- Records for the exercise
/---

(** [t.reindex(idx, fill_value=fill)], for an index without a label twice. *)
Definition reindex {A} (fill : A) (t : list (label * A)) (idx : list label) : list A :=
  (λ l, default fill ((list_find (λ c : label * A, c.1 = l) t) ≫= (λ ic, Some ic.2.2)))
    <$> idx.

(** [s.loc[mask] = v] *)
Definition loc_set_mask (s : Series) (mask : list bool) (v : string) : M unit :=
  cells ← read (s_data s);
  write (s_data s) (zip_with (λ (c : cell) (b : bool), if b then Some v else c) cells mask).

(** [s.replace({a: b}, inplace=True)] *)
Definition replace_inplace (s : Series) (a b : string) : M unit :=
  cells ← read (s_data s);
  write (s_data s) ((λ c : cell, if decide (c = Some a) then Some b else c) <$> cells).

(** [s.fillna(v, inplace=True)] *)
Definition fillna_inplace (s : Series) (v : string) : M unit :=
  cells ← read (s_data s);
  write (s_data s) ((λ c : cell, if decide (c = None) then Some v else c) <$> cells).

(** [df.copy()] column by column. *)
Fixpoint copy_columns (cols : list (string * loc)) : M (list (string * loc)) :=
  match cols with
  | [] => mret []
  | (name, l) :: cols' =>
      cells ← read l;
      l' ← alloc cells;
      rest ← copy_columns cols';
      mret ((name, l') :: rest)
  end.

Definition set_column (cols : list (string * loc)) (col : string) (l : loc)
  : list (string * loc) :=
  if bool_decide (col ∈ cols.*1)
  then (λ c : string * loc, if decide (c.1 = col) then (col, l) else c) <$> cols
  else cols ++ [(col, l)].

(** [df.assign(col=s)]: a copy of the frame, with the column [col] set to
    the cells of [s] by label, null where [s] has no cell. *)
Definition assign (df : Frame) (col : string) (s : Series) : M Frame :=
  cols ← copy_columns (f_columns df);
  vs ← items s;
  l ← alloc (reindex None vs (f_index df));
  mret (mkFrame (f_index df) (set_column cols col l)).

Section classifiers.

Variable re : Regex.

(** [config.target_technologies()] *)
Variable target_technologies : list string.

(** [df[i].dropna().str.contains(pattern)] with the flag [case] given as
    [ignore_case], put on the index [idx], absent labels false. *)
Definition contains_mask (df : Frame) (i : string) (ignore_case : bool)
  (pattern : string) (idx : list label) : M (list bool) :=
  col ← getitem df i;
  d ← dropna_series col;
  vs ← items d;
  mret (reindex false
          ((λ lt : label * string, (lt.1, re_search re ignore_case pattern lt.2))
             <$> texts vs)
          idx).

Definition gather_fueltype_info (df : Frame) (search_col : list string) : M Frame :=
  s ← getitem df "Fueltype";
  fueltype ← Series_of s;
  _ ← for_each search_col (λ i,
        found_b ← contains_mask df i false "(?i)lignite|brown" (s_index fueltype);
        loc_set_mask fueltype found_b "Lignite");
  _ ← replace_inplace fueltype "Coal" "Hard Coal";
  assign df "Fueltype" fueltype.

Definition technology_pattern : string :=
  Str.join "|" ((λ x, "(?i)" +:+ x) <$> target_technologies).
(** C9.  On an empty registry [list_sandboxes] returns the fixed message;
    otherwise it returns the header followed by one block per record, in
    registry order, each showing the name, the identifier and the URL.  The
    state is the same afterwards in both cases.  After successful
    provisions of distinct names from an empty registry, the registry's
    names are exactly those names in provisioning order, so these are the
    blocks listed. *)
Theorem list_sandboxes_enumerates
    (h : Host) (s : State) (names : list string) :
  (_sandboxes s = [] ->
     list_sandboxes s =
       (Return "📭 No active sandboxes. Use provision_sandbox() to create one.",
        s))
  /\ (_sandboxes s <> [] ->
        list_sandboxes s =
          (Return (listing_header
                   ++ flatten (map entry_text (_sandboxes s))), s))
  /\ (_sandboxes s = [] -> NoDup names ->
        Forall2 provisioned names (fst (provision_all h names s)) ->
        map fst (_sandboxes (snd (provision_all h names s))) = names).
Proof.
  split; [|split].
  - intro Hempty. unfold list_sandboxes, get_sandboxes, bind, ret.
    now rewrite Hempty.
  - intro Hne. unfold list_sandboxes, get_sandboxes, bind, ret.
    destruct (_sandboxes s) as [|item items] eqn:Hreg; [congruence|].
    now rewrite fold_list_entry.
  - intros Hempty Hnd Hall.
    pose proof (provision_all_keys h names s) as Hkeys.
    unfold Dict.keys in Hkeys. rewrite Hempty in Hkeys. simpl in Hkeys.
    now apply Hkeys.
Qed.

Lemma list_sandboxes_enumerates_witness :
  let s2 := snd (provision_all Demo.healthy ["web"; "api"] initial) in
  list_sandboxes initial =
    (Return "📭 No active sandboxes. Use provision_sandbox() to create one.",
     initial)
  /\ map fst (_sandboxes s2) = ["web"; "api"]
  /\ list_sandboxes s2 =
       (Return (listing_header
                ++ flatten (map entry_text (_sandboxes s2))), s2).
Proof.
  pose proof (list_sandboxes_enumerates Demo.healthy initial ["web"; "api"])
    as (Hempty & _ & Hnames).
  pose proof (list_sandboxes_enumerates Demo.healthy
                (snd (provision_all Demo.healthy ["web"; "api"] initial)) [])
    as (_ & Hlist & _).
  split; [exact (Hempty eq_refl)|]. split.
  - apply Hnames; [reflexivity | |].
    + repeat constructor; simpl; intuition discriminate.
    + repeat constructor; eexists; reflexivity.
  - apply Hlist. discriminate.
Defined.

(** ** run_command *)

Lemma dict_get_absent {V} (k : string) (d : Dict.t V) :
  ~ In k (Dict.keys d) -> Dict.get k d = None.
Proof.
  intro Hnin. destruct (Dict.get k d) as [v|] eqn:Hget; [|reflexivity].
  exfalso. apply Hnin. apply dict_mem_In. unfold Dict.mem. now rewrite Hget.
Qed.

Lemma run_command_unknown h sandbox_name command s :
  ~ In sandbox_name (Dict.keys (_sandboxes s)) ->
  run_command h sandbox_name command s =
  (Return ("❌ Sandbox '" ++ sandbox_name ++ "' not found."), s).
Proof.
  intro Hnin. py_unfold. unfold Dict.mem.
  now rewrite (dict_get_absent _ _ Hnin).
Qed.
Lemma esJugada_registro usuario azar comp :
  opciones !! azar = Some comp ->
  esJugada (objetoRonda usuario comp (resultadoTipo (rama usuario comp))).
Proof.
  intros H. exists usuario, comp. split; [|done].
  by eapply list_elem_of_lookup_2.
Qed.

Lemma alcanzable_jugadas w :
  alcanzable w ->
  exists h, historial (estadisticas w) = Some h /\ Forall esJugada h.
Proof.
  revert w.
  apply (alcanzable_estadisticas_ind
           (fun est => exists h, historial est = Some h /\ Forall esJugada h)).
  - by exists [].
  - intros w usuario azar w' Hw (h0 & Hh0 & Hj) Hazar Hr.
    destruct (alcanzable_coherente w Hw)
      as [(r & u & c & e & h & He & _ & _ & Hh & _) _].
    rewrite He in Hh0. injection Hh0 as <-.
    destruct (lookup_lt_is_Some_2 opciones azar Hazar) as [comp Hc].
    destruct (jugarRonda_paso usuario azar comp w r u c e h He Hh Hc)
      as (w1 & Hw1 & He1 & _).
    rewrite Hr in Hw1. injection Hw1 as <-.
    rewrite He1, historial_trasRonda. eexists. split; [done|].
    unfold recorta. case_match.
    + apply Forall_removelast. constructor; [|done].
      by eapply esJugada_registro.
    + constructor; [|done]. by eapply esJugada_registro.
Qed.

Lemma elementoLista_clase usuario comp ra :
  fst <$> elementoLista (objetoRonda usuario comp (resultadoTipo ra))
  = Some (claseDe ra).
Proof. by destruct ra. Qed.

\---

- Task brief
Please reproduce the lines from the line with "l ← alloc (reindex None vs (f_index df));" to the line with "mret (reindex false", both ends included, exactly as they appear above.

- Your solution
  l ← alloc (reindex None vs (f_index df));
  mret (mkFrame (f_index df) (set_column cols col l)).

Section classifiers.

Variable re : Regex.

(** [config.target_technologies()] *)
Variable target_technologies : list string.

(** [df[i].dropna().str.contains(pattern)] with the flag [case] given as
    [ignore_case], put on the index [idx], absent labels false. *)
Definition contains_mask (df : Frame) (i : string) (ignore_case : bool)
  (pattern : string) (idx : list label) : M (list bool) :=
  col ← getitem df i;
  d ← dropna_series col;
  vs ← items d;
  mret (reindex false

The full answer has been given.